The answer lies in the fact that Jacob Zuma’s tenure as President will come to an end in 2019, even if, by some miracle, the ANC retains a majority in the election in that year.  It is clear that neither the ANC nor Jacob Zuma will willingly forego the huge cash flow that presently comes to them as a result of their political dominance, nor will they willingly hand over the power to investigate their actions since 1994 to any of the increasingly hostile Opposition Parties, whose first action will be to prosecute and jail those that can be shown to be corrupt, and to use the funds recovered from them to rebuild the economy to something near to what it should have been.  Following the Mugabe model, if the ANC is not able to gain a majority sufficiently large to amend the Constitution to permit Zuma a lifetime Presidency, the next alternative will be to declare a state of emergency, to permit Zuma and his stooges to retain control of the country and the seemingly unending flow of wealth that it can bring.  The Dictator to whom we will all answer will be Jacob Zuma, a man who will be placed above all criticism.

This is not fantasy.  Look at the people Jacob Zuma admires, and from whom he has learnt.  The list is large.  Muammar al Gaddafi, Mao Tze Dung, Robert Mugabe, Adolph Hitler, Josef Stalin, Idi Amin, Shaka Zulu are prominent on that list.  And every one of them gained and held onto power by brutality, by seizing power by subterfuge and by force.  Every one of them gained huge wealth at the cost of their countrymen.  And every one of them brought their countries to their knees, leaving behind a legacy of destitution, despair and destruction of the ideals of democracy that men like Nelson Mandela gave their lives to build.

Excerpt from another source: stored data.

(** The report at which the loop is left, if it is left by completion. *)
Lemma readReports_complete reports : ∀ st st',
  readReports reports st = Complete st' →
  ∃ before result after st1,
    reports = before ++ result :: after
    ∧ readReports before st = Reading st1
    ∧ readReport st1 result = Complete st'.
Proof.
  induction reports as [|r reports IH]; intros st st'; cbn [readReports];
    [discriminate|].
  destruct (readReport st r) as [st1|st1|msg] eqn:E; [| |discriminate].
  - intros H. destruct (IH st1 st' H) as (before & result & after & st2 & -> & Hb & Hr).
    exists (r :: before), result, after, st2. split; [reflexivity|].
    split; [|exact Hr]. cbn [readReports]. by rewrite E.
  - intros H. inversion H; subst.
    by exists [], r, reports, st.
Qed.

Lemma readReport_payload st r1 r2 :
  r1 ≠ [] → r2 ≠ [] → reportPayload r1 = reportPayload r2 →
  readReport st r1 = readReport st r2.
Proof.
  intros H1 H2 Hp. unfold readReport.
  destruct (decide (0 < length r1)%nat) as [_|Hn];
    [|destruct r1; [done | simpl in Hn; lia]].
  destruct (decide (0 < length r2)%nat) as [_|Hn];
    [|destruct r2; [done | simpl in Hn; lia]].
  fold (reportPayload r1). fold (reportPayload r2). by rewrite Hp.
Qed.

(** X1. A report is read up to the length its first byte declares:
    whatever follows the declared length (the padding of a fixed-size
    HID report) is ignored, even when it holds start or end bytes, and a
    report shorter than its declared length is read to its end. *)
Theorem report_is_read_up_to_its_declared_length
    (st : readState) (len : Z) (rest : list Z) :
  0 ≤ len →
  readReport st (len :: rest) = readReport st (reportOf (take (Z.to_nat len) rest)).
Proof.
  intros Hlen. apply readReport_payload; [done | done |].
  by rewrite reportPayload_cons, reportPayload_reportOf.
Qed.

Lemma keptPayloads_app l1 : ∀ l2 found,
  keptPayloads found (l1 ++ l2)
  = keptPayloads found l1
    ++ keptPayloads (found || bool_decide (fromStart l1 ≠ [])) l2.
Proof.
  induction l1 as [|r l1 IH]; intros l2 found.
  - cbn. by rewrite orb_false_r.
  - cbn [app keptPayloads fromStart]. rewrite IH, <- app_assoc. do 3 f_equal.
    destruct found; [reflexivity|]. cbn [orb].
    destruct (bool_decide (ASCII_CONTROL.STX ∈ reportPayload r)); [|reflexivity].
    cbn [orb]. symmetry. by apply bool_decide_eq_true_2.
Qed.

Lemma readReports_complete_raw reports st' :
  readReports reports initialRead = Complete st' →
  ∃ before result after,
    reports = before ++ result :: after
    ∧ raw st' = concat (reportPayload <$> fromStart (before ++ [result]))
    ∧ foundSTX st' = true
    ∧ ASCII_CONTROL.ETX ∈ reportPayload result
    ∧ raw st' = keptPayloads false before ++ reportPayload result
    ∧ packetSize st' + 6 ≤ Z.of_nat (length (raw st')).
Proof.
  intros H.
  destruct (readReports_complete _ _ _ H) as (before & result & after & st1 & -> & Hb & Hr).
  exists before, result, after. split; [reflexivity|].
  destruct (readReports_reading _ _ _ Hb) as [Hraw1 Hfound1].
  destruct (readReport_state st1 result st' (or_intror Hr)) as [Hraw Hfound].
  destruct (readReport_complete _ _ _ Hr) as (Hf & Hetx & Hraw' & Hlen).
  cbn [raw foundSTX initialRead app orb] in Hraw1, Hfound1.
  split; [|repeat split; try done; by rewrite Hraw', Hraw1].
  rewrite <- keptPayloads_fromStart, keptPayloads_app.
  cbn [keptPayloads orb]. rewrite app_nil_r, Hraw, Hraw1, Hfound1. reflexivity.
Qed.

(** X2. The buffer of the loop is the concatenation of the payloads of
    the reports read, from the first report on whose payload carries the
    start byte: reports before it are discarded, every report after it
    is appended whole, and so is the starting report, bytes in front of
    its start byte included. *)
Theorem buffer_is_the_payloads_from_the_start_byte (reports : list (list Z)) :
  (∀ st, readReports reports initialRead = Reading st →
     raw st = concat (reportPayload <$> fromStart reports)
     ∧ foundSTX st = bool_decide (fromStart reports ≠ []))
  ∧ (∀ st, readReports reports initialRead = Complete st →
       ∃ before result after,
         reports = before ++ result :: after
         ∧ raw st = concat (reportPayload <$> fromStart (before ++ [result]))).
Proof.
  split; intros st H.
  - destruct (readReports_reading _ _ _ H) as [Hraw Hfound].
    cbn [raw foundSTX initialRead app orb] in Hraw, Hfound.
    by rewrite Hraw, keptPayloads_fromStart.
  - destruct (readReports_complete_raw _ _ H) as (before & result & after & ? & ? & _).
    by exists before, result, after.
Qed.

Lemma fromStart_has_start reports :
  fromStart reports ≠ [] →
  ASCII_CONTROL.STX ∈ concat (reportPayload <$> fromStart reports).
Proof.
  induction reports as [|r reports IH]; [done|]. cbn [fromStart].
  destruct (bool_decide (ASCII_CONTROL.STX ∈ reportPayload r)) eqn:E; [|exact IH].
  intros _. apply bool_decide_eq_true_1 in E.
  cbn [fmap list_fmap concat]. apply elem_of_app. by left.
Qed.

(** X3. When the loop is left, the buffer holds a start byte and an end
    byte and has reached the expected length, so it is never empty:
    [commandResponse] never returns its initial empty message. *)
Theorem completed_buffer_is_never_empty
    (calcCRC_A : list Z → nat → Z) (reports : list (list Z)) :
  (∀ st, readReports reports initialRead = Complete st →
     ASCII_CONTROL.STX ∈ raw st
     ∧ ASCII_CONTROL.ETX ∈ raw st
     ∧ packetSize st + 6 ≤ Z.of_nat (length (raw st))
     ∧ raw st ≠ [])
  ∧ commandResponseOn calcCRC_A reports ≠ Returned None.
Proof.
  assert (∀ st, readReports reports initialRead = Complete st →
     ASCII_CONTROL.STX ∈ raw st
     ∧ ASCII_CONTROL.ETX ∈ raw st
     ∧ packetSize st + 6 ≤ Z.of_nat (length (raw st))
     ∧ raw st ≠ []) as Hdone.
  { intros st H.
    destruct (readReports_complete_raw _ _ H)
      as (before & result & after & _ & Hraw & _ & Hetx & Hraw' & Hlen).
    assert (ASCII_CONTROL.ETX ∈ raw st) as He
      by (rewrite Hraw'; apply elem_of_app; by right).
    repeat split; try done.
    - rewrite Hraw. apply fromStart_has_start.
      intros Hnil. rewrite Hraw, Hnil in He. by apply elem_of_nil in He.
    - intros Hnil. rewrite Hnil in He. by apply elem_of_nil in He. }
  split; [exact Hdone|].
  unfold commandResponseOn.
  destruct (readReports reports initialRead) as [st|st|msg] eqn:E; [done| |done].
  destruct (Hdone st eq_refl) as (_ & _ & _ & Hne).
  unfold checkMessage.
  destruct (decide (0 < length (raw st))%nat) as [_|Hn].
  - destruct (extractPacketIntoMessages calcCRC_A (raw st)); [|done].
    by destruct (decide _).
  - destruct (raw st); [done | simpl in Hn; lia].
Qed.

Lemma getName_known table value :
  getName table value ≠ "unknown" → (value, getName table value) ∈ table.
Proof.
  induction table as [|[v name] table IH]; cbn [getName]; [done|].
  destruct (decide (v = value)) as [->|_]; intros H.
  - apply elem_of_cons. by left.
  - apply elem_of_cons. right. by apply IH.
Qed.

Lemma extractPacketIntoMessages_throws calcCRC_A bytes msg :
  extractPacketIntoMessages calcCRC_A bytes = Throw msg →
  msg = "Header not found" ∨ msg = "Checksum mismatch".
Proof.
  unfold extractPacketIntoMessages.
  destruct (extractHeader bytes) as [f|m] eqn:Eh.
  - destruct (decide _) as [_|_]; [|discriminate].
    unfold verifyChecksum. destruct (decide _) as [_|_]; [|discriminate].
    intros H. inversion H. by right.
  - intros H. inversion H; subst. left. by apply extractHeader_throws in Eh.
Qed.

(** X4. The errors of [commandResponse] once the command is sent: the
    header error, the checksum error, or the name of one of the five
    entries of the [ERROR] table, and then a packet has been reassembled
    and decoded whose command is the token of that entry. *)
Theorem commandResponse_error_taxonomy
    (calcCRC_A : list Z → nat → Z) (reports : list (list Z)) (msg : string) :
  commandResponseOn calcCRC_A reports = Raised msg →
  msg = "Header not found"
  ∨ msg = "Checksum mismatch"
  ∨ ∃ st r, readReports reports initialRead = Complete st
            ∧ extractPacketIntoMessages calcCRC_A (raw st) = Ok r
            ∧ (rsp_command r, msg) ∈ ERROR.
Proof.
  unfold commandResponseOn.
  destruct (readReports reports initialRead) as [st|st|m] eqn:E; [discriminate| |].
  - unfold checkMessage.
    destruct (decide (0 < length (raw st))%nat) as [_|_].
    + destruct (extractPacketIntoMessages calcCRC_A (raw st)) as [r|m] eqn:Er.
      * destruct (decide _) as [Hknown|_]; [|discriminate].
        intros [= <-]. right. right.
        exists st, r. split; [reflexivity|]. split; [exact Er|].
        exact (getName_known ERROR (rsp_command r) Hknown).
      * intros H. inversion H; subst.
        destruct (extractPacketIntoMessages_throws _ _ _ Er); auto.
    + destruct (decide _) as [Hne|_]; [by destruct Hne | discriminate].
  - intros H. inversion H; subst. left. by apply readReports_failure in E.
Qed.

Lemma reportPayload_reports (fragments : list (list Z)) :
  reportPayload <$> (reportOf <$> fragments) = fragments.
Proof.
  rewrite <- list_fmap_compose. rewrite <- (list_fmap_id fragments) at 2.
  apply list_fmap_ext. intros _ f _. apply reportPayload_reportOf.
Qed.

Lemma keptPayloads_length reports : ∀ found,
  (length (keptPayloads found reports)
   ≤ length (concat (reportPayload <$> reports)))%nat.
Proof.
  induction reports as [|r reports IH]; intros found; [reflexivity|].
  cbn [keptPayloads fmap list_fmap concat]. rewrite !length_app.
  specialize (IH (found || bool_decide (ASCII_CONTROL.STX ∈ reportPayload r))).
  unfold kept. destruct (_ || _); simpl; lia.
Qed.

Lemma concat_take_shorter (fragments : list (list Z)) : ∀ k,
  Forall (λ f, f ≠ []) fragments →
  (k < length fragments)%nat →
  (length (concat (take k fragments)) < length (concat fragments))%nat.
Proof.
  induction fragments as [|f fragments IH]; intros k Hne Hk; [simpl in Hk; lia|].
  apply Forall_cons in Hne as [Hf Hne].
  destruct k as [|k]; cbn [take concat]; rewrite ?length_app.
  - destruct f; [done | simpl; lia].
  - simpl in Hk. specialize (IH k Hne ltac:(lia)). lia.
Qed.

(** X5. A whole packet (magic in place, length equal to size + 6, STX
    first, ETX last) cut into non-empty fragments, one per report, with
    one report ending exactly after the sixth byte, is reassembled into
    exactly that packet, and the loop is left at the last report, not
    before. *)
Theorem fragmented_packet_is_reassembled_at_its_last_report
    (packet : list Z) (fields : headerFields) (fragments : list (list Z)) :
  extractHeader packet = Ok fields →
  Z.of_nat (length packet) = hdr_size fields + 6 →
  head packet = Some ASCII_CONTROL.STX →
  last packet = Some ASCII_CONTROL.ETX →
  concat fragments = packet →
  Forall (λ f, f ≠ []) fragments →
  (∃ k, length (concat (take k fragments)) = 6%nat) →
  readReports (reportOf <$> fragments) initialRead
  = Complete {| raw := packet; foundSTX := true; packetSize := hdr_size fields |}
  ∧ ∀ k, (k < length fragments)%nat →
      ∃ st, readReports (reportOf <$> take k fragments) initialRead = Reading st.
Proof.
  intros Hh Hlen Hfirst Hlast Hcat Hne Hboundary.
  pose proof (reassembly_with_boundary_after_header packet fields Hh Hlen Hfirst Hlast
                fragments Hcat Hne Hboundary) as Hfull.
  split; [exact Hfull|].
  intros k Hk.
  rewrite <- (take_drop k fragments), fmap_app, readReports_app in Hfull.
  destruct (readReports (reportOf <$> take k fragments) initialRead)
    as [st|st|msg] eqn:E; [by exists st | exfalso | discriminate].
  inversion Hfull as [Hst].
  destruct (readReports_complete_raw _ _ E)
    as (before & result & after & Hsplit & _ & _ & _ & Hraw & _).
  assert (length (raw st) ≤ length (concat (take k fragments)))%nat as Hshort.
  { rewrite <- (reportPayload_reports (take k fragments)), Hsplit.
    rewrite Hraw, fmap_app, concat_app, fmap_cons, !length_app.
    pose proof (keptPayloads_length before false). cbn [concat].
    rewrite length_app. lia. }
  pose proof (concat_take_shorter fragments k Hne Hk) as Hlt.
  rewrite Hcat in Hlt. rewrite Hst in Hshort. cbn [raw] in Hshort. lia.
Qed.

The citizens of the world must be aware that a force for evil is reaching fruition in South Africa, a force that has the potential to destroy the freedom of so many citizens of the world that has been built, at huge cost, since the Second World War.  They must take action now to make their concerns known, by depriving every part of the Zuma Empire of the flow of funds that is his sole reason for being there.  They must broadcast their concern to everyone who will listen, to ensure that the lies being spread by the South African Government are not swallowed as the truth.  Zuma and the ANC present a problem to the world that is at least as serious as that posed by the Apartheid system.